▶ [What is being asked] List all the lines in these records that hold "properties".

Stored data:
-------------------------
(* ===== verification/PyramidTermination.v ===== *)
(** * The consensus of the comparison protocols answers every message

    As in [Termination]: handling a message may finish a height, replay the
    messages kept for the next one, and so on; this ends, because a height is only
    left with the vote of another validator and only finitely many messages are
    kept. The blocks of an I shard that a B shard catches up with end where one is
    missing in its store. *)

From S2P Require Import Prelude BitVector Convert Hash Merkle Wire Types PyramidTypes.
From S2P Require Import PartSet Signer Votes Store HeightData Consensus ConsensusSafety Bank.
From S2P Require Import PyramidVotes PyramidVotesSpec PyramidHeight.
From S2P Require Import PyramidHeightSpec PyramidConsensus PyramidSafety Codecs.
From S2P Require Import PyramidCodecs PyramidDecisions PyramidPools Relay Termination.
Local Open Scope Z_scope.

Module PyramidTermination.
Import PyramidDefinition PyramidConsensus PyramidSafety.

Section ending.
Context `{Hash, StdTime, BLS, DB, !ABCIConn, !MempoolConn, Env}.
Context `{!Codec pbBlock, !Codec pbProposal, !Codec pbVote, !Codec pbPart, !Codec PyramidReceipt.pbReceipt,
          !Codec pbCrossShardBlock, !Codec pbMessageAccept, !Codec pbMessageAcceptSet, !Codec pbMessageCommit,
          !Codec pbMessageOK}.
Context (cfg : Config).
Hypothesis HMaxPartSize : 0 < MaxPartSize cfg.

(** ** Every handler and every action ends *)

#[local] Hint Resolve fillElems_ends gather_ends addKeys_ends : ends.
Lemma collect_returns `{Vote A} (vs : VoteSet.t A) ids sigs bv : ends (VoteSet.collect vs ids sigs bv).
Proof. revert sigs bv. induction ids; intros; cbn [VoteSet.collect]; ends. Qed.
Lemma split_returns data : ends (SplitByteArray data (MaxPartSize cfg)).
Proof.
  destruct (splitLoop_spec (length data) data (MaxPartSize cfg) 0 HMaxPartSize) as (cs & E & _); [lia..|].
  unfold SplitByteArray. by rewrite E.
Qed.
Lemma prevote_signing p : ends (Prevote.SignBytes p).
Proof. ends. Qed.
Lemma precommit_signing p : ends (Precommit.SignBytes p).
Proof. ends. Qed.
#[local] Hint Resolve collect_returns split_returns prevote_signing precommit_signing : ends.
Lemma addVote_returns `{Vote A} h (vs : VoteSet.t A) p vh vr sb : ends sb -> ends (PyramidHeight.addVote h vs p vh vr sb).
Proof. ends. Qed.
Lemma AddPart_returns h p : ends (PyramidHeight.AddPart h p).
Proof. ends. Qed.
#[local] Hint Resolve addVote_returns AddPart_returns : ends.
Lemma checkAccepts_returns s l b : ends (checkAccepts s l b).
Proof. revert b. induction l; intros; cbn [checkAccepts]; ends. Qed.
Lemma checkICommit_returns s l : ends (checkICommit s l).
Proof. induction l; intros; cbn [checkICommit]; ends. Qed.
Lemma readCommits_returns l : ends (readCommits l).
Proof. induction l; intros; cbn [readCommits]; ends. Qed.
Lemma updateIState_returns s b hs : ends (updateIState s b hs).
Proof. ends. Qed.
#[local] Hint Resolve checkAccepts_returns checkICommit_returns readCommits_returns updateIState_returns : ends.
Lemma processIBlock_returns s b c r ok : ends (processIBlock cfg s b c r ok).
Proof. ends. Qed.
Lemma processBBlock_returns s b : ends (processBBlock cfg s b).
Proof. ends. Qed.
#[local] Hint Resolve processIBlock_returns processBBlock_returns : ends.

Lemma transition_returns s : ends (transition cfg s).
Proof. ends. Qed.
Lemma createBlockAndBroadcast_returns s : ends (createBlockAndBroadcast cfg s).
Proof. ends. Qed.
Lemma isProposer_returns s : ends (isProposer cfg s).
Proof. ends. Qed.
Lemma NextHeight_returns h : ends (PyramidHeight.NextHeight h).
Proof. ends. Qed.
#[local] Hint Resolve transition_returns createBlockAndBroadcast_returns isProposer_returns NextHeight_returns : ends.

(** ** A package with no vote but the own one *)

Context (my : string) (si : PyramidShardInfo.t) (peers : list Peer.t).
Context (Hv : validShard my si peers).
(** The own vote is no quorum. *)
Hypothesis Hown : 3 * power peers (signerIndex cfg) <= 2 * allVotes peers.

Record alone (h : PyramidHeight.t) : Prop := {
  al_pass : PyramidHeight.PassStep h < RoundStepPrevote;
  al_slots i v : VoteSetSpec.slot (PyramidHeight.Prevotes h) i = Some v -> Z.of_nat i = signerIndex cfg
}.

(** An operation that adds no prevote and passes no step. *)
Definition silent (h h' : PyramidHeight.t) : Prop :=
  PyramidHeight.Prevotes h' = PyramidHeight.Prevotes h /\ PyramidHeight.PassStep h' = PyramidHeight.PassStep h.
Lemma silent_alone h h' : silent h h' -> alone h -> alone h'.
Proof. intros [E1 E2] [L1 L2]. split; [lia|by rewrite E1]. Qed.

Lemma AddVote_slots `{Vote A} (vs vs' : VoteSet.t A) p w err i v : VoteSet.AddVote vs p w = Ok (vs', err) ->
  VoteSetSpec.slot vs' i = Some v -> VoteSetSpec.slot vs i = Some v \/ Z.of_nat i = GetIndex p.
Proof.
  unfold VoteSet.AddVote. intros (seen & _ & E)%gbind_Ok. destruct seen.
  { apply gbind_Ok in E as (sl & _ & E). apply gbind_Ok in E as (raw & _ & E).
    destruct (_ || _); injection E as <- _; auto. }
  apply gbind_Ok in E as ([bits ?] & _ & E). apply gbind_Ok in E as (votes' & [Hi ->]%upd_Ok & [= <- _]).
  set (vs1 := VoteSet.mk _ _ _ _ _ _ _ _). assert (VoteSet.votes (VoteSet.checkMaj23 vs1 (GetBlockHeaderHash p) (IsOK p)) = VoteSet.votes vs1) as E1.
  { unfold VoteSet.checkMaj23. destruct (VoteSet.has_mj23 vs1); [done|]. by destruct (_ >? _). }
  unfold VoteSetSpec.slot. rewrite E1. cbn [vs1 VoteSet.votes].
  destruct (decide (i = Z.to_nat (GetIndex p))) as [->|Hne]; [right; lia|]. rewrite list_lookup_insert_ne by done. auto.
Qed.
-------------------------
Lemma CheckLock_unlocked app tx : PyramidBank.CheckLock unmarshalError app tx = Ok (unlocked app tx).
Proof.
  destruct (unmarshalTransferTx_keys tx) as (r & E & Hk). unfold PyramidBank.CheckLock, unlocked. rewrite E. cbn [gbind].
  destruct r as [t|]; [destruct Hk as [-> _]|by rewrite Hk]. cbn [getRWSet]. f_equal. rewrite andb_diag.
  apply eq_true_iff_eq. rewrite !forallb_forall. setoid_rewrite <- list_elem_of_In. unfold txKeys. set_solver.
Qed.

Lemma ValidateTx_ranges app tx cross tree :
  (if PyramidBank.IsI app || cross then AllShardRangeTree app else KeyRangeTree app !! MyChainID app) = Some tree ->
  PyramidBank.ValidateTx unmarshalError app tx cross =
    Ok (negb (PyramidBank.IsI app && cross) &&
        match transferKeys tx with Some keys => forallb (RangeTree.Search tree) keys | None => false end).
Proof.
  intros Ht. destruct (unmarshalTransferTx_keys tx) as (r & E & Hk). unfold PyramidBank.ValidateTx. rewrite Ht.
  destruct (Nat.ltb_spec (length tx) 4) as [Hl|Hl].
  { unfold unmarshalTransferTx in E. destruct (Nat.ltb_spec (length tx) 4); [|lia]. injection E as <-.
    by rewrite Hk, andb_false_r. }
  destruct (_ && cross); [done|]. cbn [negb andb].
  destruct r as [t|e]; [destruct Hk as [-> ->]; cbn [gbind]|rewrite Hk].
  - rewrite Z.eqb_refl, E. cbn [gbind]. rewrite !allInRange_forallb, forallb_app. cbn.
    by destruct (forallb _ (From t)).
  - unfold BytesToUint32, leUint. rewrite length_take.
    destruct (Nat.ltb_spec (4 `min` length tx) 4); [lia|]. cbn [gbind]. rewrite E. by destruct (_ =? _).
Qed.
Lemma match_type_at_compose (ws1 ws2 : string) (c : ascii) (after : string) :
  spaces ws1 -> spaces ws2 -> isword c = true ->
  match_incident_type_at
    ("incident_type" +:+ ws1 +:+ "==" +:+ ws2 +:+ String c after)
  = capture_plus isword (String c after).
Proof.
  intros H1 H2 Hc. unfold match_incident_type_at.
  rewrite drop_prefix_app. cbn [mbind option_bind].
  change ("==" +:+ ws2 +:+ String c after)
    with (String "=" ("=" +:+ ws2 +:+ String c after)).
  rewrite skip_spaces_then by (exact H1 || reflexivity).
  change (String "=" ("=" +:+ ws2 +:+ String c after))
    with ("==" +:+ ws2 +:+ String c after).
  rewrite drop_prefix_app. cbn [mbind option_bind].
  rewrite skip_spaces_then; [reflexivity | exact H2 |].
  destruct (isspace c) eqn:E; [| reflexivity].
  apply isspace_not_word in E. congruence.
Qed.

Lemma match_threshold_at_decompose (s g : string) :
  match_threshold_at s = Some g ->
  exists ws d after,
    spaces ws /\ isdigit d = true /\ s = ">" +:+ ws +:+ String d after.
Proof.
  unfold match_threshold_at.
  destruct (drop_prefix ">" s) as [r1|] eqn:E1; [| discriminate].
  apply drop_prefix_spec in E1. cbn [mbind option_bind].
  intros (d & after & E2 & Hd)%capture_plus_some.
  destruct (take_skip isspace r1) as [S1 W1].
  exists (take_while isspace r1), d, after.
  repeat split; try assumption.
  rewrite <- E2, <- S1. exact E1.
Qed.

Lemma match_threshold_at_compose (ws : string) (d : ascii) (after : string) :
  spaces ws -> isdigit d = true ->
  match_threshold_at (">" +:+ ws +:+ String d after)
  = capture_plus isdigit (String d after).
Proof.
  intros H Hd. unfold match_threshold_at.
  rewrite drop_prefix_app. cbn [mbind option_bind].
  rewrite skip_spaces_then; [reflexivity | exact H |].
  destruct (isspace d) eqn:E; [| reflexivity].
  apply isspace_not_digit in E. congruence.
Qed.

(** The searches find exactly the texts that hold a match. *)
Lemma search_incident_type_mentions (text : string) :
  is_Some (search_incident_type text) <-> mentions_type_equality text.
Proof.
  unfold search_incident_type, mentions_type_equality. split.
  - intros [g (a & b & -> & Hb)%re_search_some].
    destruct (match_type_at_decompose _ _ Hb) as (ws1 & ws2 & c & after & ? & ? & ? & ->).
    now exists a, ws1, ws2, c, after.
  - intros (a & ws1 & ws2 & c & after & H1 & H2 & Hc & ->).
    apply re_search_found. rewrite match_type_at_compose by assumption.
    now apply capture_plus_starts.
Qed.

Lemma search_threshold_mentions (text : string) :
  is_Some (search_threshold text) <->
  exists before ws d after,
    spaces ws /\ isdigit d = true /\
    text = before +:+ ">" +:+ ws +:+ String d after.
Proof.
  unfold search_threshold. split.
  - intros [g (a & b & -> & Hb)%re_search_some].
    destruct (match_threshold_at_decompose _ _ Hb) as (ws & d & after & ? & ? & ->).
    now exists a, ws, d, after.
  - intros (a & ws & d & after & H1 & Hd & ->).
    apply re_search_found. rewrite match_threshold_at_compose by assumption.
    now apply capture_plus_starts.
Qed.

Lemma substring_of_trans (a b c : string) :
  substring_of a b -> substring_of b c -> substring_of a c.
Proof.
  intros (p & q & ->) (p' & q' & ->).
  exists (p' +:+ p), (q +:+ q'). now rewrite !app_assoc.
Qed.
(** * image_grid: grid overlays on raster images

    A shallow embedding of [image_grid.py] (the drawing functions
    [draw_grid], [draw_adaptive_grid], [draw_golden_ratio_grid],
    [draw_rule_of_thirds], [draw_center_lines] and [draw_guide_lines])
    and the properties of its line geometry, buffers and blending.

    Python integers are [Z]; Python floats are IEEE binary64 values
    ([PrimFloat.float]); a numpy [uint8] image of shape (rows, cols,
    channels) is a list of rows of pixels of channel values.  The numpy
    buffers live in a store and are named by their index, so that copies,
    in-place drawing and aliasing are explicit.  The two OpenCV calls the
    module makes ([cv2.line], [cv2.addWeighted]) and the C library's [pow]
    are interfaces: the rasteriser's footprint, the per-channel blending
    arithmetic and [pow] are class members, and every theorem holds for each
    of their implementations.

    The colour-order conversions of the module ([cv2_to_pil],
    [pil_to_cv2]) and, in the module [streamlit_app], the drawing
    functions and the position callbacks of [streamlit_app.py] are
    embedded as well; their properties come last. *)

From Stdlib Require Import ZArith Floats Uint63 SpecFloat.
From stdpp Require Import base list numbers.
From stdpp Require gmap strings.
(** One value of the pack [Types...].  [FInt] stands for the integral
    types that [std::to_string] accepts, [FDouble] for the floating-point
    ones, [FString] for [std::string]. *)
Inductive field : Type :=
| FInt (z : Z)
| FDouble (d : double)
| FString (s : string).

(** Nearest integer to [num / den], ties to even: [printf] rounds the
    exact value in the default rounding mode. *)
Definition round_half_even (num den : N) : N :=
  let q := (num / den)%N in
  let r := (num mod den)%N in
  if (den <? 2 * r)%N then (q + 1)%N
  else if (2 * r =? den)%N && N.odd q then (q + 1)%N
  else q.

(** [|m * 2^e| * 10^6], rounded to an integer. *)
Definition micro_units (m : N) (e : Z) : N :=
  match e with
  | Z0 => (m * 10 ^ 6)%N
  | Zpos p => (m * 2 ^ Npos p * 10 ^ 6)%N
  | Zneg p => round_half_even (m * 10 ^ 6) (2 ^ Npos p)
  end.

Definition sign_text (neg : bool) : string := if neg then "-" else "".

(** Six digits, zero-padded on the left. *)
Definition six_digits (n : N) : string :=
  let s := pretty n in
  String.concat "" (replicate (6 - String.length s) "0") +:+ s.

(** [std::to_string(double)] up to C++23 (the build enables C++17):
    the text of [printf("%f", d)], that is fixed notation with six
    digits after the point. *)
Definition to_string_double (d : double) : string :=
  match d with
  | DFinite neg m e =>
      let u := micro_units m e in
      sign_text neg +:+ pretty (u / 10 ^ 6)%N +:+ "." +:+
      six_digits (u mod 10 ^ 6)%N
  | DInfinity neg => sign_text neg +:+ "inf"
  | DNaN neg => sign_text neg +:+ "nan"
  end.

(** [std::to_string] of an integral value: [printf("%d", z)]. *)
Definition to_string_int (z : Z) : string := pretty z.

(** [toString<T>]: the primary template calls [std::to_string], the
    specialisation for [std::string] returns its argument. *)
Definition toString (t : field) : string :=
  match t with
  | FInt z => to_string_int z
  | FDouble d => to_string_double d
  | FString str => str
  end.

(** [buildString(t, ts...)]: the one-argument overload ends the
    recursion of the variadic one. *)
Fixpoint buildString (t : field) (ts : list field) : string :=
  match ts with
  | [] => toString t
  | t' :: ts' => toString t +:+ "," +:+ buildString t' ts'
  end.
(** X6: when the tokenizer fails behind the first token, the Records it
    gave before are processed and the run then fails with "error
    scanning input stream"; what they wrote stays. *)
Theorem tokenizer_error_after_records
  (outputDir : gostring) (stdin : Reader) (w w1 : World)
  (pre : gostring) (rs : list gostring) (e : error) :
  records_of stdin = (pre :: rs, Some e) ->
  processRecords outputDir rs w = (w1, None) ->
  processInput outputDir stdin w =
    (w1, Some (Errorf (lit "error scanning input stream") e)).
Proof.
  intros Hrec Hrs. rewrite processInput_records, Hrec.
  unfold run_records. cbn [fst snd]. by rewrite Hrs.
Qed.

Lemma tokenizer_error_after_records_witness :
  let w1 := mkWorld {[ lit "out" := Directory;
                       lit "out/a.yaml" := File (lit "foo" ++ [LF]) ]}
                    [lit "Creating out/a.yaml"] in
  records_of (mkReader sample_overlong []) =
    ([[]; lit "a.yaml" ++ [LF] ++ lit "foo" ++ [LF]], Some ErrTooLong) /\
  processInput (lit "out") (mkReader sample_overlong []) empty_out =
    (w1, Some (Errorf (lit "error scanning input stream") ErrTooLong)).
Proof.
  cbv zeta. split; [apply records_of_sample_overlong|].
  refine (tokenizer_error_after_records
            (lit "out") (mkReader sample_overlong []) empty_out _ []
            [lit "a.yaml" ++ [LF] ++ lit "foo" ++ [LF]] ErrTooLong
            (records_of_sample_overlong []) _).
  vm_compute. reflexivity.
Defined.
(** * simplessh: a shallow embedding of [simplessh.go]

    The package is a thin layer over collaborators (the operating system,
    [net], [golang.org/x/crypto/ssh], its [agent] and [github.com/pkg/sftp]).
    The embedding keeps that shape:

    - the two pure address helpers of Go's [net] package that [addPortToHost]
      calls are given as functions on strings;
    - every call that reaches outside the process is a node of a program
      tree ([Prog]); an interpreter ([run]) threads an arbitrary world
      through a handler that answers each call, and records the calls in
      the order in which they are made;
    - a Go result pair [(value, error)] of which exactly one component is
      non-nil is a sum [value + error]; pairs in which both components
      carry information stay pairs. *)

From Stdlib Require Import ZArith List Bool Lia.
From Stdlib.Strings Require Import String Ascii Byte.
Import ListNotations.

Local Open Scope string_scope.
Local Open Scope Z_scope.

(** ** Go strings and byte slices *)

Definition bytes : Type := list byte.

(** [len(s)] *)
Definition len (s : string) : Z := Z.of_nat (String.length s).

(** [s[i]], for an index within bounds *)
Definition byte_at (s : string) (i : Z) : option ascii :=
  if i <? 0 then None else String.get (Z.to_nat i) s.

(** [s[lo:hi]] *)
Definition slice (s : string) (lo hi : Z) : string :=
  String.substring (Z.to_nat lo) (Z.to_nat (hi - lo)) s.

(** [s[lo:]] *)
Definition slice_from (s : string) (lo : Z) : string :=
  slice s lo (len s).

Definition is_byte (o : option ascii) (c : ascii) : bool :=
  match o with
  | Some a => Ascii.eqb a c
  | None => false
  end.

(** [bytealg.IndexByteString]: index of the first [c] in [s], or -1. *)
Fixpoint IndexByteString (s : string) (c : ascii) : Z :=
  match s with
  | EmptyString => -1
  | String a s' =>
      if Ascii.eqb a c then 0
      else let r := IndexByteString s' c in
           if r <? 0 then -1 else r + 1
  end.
-------------------------
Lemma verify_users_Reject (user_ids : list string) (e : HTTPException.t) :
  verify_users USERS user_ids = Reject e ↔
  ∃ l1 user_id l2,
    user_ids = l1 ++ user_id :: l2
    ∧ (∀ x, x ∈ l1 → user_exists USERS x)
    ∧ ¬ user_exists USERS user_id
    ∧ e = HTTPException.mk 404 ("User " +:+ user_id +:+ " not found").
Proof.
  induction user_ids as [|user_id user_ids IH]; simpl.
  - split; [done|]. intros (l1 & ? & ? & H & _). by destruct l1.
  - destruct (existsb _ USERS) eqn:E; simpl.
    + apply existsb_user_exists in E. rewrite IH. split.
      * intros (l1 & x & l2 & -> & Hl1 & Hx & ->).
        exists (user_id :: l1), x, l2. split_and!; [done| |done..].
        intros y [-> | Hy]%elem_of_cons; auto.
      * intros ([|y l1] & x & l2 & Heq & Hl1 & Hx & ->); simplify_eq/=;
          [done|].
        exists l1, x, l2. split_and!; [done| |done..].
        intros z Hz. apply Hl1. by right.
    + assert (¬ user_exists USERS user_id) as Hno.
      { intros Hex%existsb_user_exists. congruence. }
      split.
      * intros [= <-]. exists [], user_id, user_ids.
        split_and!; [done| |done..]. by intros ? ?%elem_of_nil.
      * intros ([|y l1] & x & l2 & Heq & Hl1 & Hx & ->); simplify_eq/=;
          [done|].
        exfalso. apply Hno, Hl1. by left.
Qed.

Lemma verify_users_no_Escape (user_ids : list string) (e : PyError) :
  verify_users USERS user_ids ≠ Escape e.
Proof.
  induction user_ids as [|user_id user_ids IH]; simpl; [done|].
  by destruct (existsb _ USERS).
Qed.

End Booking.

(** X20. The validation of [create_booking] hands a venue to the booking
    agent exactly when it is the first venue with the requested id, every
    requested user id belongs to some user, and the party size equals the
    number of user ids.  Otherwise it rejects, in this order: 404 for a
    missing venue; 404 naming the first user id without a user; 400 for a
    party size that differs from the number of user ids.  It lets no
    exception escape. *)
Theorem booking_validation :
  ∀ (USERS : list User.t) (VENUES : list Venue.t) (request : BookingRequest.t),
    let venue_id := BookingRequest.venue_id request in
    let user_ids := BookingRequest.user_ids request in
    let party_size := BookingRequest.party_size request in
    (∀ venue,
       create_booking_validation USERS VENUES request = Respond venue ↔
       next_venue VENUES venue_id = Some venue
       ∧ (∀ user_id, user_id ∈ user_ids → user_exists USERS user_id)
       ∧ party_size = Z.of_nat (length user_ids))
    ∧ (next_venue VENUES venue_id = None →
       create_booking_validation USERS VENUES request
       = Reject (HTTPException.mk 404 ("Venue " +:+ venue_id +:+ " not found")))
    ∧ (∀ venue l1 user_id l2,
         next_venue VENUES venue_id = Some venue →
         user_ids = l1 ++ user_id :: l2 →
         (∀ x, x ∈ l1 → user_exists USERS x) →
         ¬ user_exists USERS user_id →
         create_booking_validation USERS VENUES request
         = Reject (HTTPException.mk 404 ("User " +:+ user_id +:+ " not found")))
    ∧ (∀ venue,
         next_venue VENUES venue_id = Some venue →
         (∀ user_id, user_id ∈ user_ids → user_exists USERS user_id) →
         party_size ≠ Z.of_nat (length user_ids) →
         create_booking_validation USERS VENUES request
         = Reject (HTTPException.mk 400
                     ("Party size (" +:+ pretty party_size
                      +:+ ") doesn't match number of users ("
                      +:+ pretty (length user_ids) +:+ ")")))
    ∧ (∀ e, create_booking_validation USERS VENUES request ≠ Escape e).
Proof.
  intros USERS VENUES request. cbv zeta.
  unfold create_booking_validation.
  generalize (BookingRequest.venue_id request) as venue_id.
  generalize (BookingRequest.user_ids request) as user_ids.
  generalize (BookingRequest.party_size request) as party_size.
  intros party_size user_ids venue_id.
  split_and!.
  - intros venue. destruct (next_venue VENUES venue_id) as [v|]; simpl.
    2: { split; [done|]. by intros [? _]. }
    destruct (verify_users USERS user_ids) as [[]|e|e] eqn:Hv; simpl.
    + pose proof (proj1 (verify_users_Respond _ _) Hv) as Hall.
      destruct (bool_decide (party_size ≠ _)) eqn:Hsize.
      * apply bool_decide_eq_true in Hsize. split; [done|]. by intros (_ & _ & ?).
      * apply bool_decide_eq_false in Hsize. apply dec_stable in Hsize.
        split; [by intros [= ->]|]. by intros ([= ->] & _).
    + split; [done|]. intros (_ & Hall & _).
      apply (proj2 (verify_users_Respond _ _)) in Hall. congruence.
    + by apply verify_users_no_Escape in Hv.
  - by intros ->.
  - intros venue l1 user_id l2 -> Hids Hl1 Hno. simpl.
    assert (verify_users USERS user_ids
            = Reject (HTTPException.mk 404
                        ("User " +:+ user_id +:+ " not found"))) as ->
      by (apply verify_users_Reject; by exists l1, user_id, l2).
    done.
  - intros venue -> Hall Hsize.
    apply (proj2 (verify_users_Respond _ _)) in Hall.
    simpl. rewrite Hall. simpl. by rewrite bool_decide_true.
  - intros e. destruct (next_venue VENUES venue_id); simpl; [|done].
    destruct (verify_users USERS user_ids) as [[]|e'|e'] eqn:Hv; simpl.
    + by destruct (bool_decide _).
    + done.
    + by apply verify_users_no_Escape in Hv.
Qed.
-------------------------
▶ [Exercise solution]
    and the properties of its line geometry, buffers and blending.
    embedded as well; their properties come last. *)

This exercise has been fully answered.